═══ Data for the task ═══

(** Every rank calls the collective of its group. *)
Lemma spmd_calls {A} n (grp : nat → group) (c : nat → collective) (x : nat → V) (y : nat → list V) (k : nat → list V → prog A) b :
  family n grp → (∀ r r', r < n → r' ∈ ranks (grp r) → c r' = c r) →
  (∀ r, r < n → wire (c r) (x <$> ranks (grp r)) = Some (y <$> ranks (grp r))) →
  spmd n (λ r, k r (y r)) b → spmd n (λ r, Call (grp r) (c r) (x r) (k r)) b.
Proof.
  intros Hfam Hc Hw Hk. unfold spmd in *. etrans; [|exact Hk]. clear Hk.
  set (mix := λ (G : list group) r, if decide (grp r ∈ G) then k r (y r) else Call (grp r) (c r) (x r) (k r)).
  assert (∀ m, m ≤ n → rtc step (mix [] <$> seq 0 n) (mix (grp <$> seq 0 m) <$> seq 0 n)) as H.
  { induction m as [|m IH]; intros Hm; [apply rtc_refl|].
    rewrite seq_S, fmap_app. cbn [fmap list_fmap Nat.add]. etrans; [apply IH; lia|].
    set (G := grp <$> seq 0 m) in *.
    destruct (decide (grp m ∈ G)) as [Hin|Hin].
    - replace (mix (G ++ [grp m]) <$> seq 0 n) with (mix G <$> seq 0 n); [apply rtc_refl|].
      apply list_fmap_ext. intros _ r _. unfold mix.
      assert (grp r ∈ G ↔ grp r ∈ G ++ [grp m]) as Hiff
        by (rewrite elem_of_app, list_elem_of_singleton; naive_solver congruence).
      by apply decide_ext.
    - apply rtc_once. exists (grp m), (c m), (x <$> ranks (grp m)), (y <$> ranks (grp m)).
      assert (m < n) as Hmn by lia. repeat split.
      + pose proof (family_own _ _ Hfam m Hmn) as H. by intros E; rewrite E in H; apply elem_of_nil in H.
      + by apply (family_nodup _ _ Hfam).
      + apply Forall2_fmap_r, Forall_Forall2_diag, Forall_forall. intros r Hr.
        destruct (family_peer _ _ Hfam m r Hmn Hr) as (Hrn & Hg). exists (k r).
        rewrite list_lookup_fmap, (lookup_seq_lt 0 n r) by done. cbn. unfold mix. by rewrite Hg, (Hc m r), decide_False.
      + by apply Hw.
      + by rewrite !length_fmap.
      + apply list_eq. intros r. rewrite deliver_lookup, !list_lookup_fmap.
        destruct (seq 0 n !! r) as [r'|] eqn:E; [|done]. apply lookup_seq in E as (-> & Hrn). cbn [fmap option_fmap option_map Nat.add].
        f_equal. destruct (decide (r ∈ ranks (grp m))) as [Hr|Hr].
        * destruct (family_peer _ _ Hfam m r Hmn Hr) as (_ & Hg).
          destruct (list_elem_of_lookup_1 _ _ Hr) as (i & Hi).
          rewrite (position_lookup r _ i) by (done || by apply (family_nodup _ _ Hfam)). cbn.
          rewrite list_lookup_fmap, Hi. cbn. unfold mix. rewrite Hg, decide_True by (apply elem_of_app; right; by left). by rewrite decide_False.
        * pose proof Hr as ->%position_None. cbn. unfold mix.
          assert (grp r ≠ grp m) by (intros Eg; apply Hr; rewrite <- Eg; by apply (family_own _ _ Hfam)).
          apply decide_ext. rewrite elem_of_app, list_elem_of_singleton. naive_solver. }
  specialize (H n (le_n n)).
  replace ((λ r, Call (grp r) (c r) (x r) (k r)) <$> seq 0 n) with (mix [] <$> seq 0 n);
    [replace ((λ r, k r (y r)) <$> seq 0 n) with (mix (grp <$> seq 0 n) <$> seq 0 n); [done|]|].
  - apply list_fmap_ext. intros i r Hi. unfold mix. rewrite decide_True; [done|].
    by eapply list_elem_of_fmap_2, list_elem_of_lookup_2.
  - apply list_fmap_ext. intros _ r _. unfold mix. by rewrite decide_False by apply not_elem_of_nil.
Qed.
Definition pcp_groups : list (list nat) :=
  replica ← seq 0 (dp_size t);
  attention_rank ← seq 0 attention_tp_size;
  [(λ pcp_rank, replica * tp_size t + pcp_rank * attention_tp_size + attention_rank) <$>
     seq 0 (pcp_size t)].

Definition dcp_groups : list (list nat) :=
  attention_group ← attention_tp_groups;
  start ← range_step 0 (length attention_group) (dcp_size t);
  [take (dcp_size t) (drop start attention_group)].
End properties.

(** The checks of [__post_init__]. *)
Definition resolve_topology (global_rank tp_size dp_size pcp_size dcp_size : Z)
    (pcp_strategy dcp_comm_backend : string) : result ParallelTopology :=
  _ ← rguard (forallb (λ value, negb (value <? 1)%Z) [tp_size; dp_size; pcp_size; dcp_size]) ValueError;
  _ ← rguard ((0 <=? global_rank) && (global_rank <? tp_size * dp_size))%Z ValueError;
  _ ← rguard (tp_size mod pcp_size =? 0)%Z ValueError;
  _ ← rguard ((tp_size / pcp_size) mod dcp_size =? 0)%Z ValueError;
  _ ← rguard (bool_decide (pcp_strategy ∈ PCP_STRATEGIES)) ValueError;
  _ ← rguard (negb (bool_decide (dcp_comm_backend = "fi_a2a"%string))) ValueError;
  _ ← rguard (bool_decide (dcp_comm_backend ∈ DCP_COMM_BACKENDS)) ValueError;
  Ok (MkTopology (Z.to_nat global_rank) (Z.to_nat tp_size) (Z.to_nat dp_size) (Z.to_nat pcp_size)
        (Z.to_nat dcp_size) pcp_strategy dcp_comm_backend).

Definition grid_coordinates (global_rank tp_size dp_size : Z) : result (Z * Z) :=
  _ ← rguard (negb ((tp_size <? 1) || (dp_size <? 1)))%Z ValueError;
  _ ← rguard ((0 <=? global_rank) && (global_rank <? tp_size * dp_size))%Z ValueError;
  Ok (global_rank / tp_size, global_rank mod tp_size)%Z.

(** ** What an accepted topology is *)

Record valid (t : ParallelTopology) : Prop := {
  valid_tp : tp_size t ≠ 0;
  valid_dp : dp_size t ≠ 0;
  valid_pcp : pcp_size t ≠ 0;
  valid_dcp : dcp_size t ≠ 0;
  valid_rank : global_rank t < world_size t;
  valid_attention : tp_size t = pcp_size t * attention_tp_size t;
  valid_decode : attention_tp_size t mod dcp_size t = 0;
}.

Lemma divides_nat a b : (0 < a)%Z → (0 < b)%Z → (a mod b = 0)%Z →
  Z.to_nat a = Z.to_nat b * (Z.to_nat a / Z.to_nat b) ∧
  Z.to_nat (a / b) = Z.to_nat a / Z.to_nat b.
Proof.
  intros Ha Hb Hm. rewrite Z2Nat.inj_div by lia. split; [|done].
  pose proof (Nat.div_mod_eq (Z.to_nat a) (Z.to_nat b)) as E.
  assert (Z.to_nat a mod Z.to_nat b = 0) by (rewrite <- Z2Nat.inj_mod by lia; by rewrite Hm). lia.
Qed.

═══

** Your task **
I'd like the number of lines in the listing above that contain the string "pose", and only the number.

** Problem solution **
3